The Leishmanns bombarded them with questions now, about Jerusalem, about the war, the army, the country in general. After Joe’s sympathy when they arrived, they did not mention Shimon, the explosion, the bomb which had torn their lives apart. They talked about everyday life, about their new apartment.

‘We have moved to a different place,’ Gila said. When there was a question that was easy to answer David looked at her. They had an understanding during that visit. As if both knew they had to be united in front of the Leishmanns because they were such good people, they liked them and felt they owed them a version of life which was hopeful. So they pretended together without having agreed to do so. They talked about life in Jerusalem and how they would go back and start again in a new place, continue the struggle to maintain the state of Israel, because that was what they knew the Leishmanns wanted to hear. They were so sure of its rightness, of Israel’s duty to survive at all costs. David would never mention to them his feelings after the Six Day War, the confusion and moral doubt that had assailed him even in victory.

And he could not explain all the other things that died on the day he saw his son’s body in a hospital mortuary.

So he knew that he had already lied with his answer to their first question, and that with every following question he answered there was an untruth built into it. He was not going back to Israel in January. Somewhere deep inside him, at first like chips of rock beginning to fall down a mountainside, the decision had begun to be made. When the bombs went off in the Mahaneh Yehuda market in Jerusalem in November, with every border skirmish which meant that he, an Israeli, was forever the occupier in someone else’s land, that he and his loved ones would never be safe from threat and violence while this was the case, the rocks had grown bigger and gained momentum. And when he saw again the green calm of England, when he sat in the peace of the Meeting House in Bournville and heard the chimes ringing across the Green, which spoke to parts of him long buried, he knew he had come home.

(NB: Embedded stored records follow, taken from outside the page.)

(** * PropertyConnect: query building, paging, rating and image-list logic

    A shallow embedding of the request handlers of the listings service
    (routes/properties.js, routes/agents.js, routes/upload.js) and of the
    model methods they call (models/User.js, models/Property.js).

    Conventions of the embedding.
    - A JavaScript Number is the rational it stands for: a [Z] when it
      only ever holds a counter or an index, a [Q] otherwise.  Arithmetic
      on Numbers rounds as IEEE 754 binary64 does: each operation yields
      the Number nearest the exact result ([JS.fl]), so a sum of integers
      is exact up to 2^53 and no further.  The exponent range is not
      bounded: results of magnitude 2^1024 and more, which the language
      turns into Infinity, and subnormal results are outside the model.
    - A string is the sequence of bytes of its UTF-8 form.
    - [req.query] and [req.body] are finite maps from parameter names to
      the string form of the value, which is what express-validator and
      [parseInt]/[parseFloat] operate on.
    - A collection is a finite map from document ids to documents; a
      handler takes the collection and returns the response together with
      the collection after its writes.
    - The outcome of calls that leave the process (token verification, the
      media host, the storage engine's matching and ordering) is an input
      of the handler. *)

From Stdlib Require Import ZArith QArith Qround Qabs Qpower Qreduction.
From Stdlib Require Import List Ascii String Lia Lqa.
From stdpp Require Import base option list gmap strings sorting.

Local Open Scope string_scope.
Local Open Scope Z_scope.

(** ** JavaScript primitives used by the handlers *)

Module JS.

(** StrWhiteSpaceChar, restricted to its ASCII members (TAB, LF, VT, FF,
    CR, SP). *)
Definition is_ws (c : ascii) : bool :=
  let n := Z.of_N (N_of_ascii c) in
  ((9 <=? n) && (n <=? 13)) || (n =? 32).

Fixpoint trimStart (s : string) : string :=
  match s with
  | String c s' => if is_ws c then trimStart s' else s
  | EmptyString => s
  end.

(** The value of [c] as a digit in the given radix, if it is one. *)
Definition digit_val (radix : Z) (c : ascii) : option Z :=
  let n := Z.of_N (N_of_ascii c) in
  let v := if (48 <=? n) && (n <=? 57) then Some (n - 48)
           else if (97 <=? n) && (n <=? 122) then Some (n - 87)
           else if (65 <=? n) && (n <=? 90) then Some (n - 55)
           else None in
  match v with
  | Some d => if d <? radix then Some d else None
  | None => None
  end.

(** Longest prefix of radix digits, as a number; [acc] is [None] until a
    digit has been read. *)
Fixpoint digits_prefix (radix : Z) (acc : option Z) (s : string) : option Z :=
  match s with
  | String c s' =>
      match digit_val radix c with
      | Some d => digits_prefix radix (Some (radix * default 0 acc + d)) s'
      | None => acc
      end
  | EmptyString => acc
  end.

(** A leading sign, and the rest. *)
Definition sign_of (s : string) : Z * string :=
  match s with
  | String c r =>
      if Ascii.eqb c "-" then (-1, r)
      else if Ascii.eqb c "+" then (1, r)
      else (1, s)
  | EmptyString => (1, s)
  end.

(** Radix 16 after a leading [0x] or [0X], radix 10 otherwise. *)
Definition radix_of (s : string) : Z * string :=
  match s with
  | String c0 (String c1 r) =>
      if Ascii.eqb c0 "0" && (Ascii.eqb c1 "x" || Ascii.eqb c1 "X")
      then (16, r) else (10, s)
  | _ => (10, s)
  end.

(** The integer nearest [y], a tie going to the even one. *)
Definition round_half_even (y : Q) : Z :=
  let m := Qfloor y in
  match (y - inject_Z m ?= 1 # 2)%Q with
  | Lt => m
  | Gt => m + 1
  | Eq => if Z.even m then m else m + 1
  end.

(** The exponent [e] with [2^e <= x < 2^(e+1)], for a positive [x]. *)
Definition ilog2 (x : Q) : Z :=
  let g := Z.log2 (Qnum x) - Z.log2 (Zpos (Qden x)) in
  if Qle_bool (2 ^ g) x then g else g - 1.

(** The Number nearest a real, as binary64 arithmetic rounds every
    result: 53 significant bits, a tie going to the even significand.
    The value is in lowest terms. *)
Definition fl (x : Q) : Q :=
  let x := Qred x in
  if Qeq_bool x 0 then 0%Q
  else
    let e := ilog2 (Qabs x) - 52 in
    let m := round_half_even (Qabs x / 2 ^ e) in
    Qred ((if Qle_bool 0 x then 1 else -1) * inject_Z m * 2 ^ e).

(** [x + y], [x * y] and [x / y] on Numbers; the divisor is not 0. *)
Definition add (x y : Q) : Q := fl (x + y).
Definition mul (x y : Q) : Q := fl (x * y).
Definition div (x y : Q) : Q := fl (x / y).

(** The Number nearest an integer, which is an integer. *)
Definition Number_of (z : Z) : Z := Qfloor (fl (inject_Z z)).

(** [parseInt(s)] without a radix argument: the Number nearest the
    integer read; [None] is NaN. *)
Definition parseInt (s : string) : option Z :=
  let '(sign, s2) := sign_of (trimStart s) in
  let '(radix, s3) := radix_of s2 in
  (fun n => Number_of (sign * n)) <$> digits_prefix radix None s3.

(** [parseInt(x) || d] on a possibly missing parameter: NaN and 0 are
    falsy. *)
Definition parseInt_or (x : option string) (d : Z) : Z :=
  match x ≫= parseInt with
  | Some z => if z =? 0 then d else z
  | None => d
  end.

(** [if (x)] on a possibly missing string: [undefined] and the empty
    string are falsy. *)
Definition truthy (x : option string) : option string :=
  match x with
  | Some "" => None
  | _ => x
  end.

(** [Math.ceil(a / b)] on integer-valued operands, the quotient taken
    exactly: the least number of groups of [b] that hold [a]. *)
Definition Math_ceil_div (a b : Z) : Z := Qceiling (inject_Z a / inject_Z b).

(** [Math.ceil(x)] *)
Definition Math_ceil (x : Q) : Z := Qceiling x.

(** A byte that continues a UTF-8 sequence, and one that starts a
    sequence of four bytes: a code point that takes two UTF-16 units. *)
Definition is_continuation (c : ascii) : bool :=
  let n := Z.of_N (N_of_ascii c) in (128 <=? n) && (n <? 192).

Definition is_long_lead (c : ascii) : bool :=
  240 <=? Z.of_N (N_of_ascii c).

Fixpoint code_points (s : string) : nat :=
  match s with
  | String c r => ((if is_continuation c then 0 else 1) + code_points r)%nat
  | EmptyString => 0%nat
  end.

(** [s.length]: the number of UTF-16 units of the string. *)
Fixpoint length (s : string) : nat :=
  match s with
  | String c r =>
      ((if is_continuation c then 0 else if is_long_lead c then 2 else 1) + length r)%nat
  | EmptyString => 0%nat
  end.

But he had scarcely put these deep instincts into words even for himself. And at this moment, for Gila, for the Leishmanns, he must pretend that his future was as an Israeli, that he and his wife would return bravely to that parched, precarious land and start again.

He was hanging in the balance between two lives.

 

Chapter Fifty-Five

As Christmas drew near it was becoming impossible for David and Gila to pretend any more. Gila’s state of mind, instead of improving, was getting worse and none of them knew what to do.

Edie was so worried that she confided in Greta, and she didn’t hide her concerns from Anatoli, although he was ill.

‘She’s just not right,’ Edie said one afternoon when she and Greta were making little Christmas buns with Peter and Francesca. ‘I mean she’s up there now, all on her own. She doesn’t do anything – just sits there. I know she’s pining. I can hardly stand to think how she must feel, losing her little boy and the baby. But it’s more than that.’ She whispered above Peter’s head. ‘Anatoli thinks she’s having a complete breakdown.’

‘Oh, Mom!’ Peter cried indignantly. ‘Franny’s gone and messed it all up!’

Francesca was puddling her hands in the cake mix as if she was making mud pies. Peter, who was rather a neat child, was not impressed.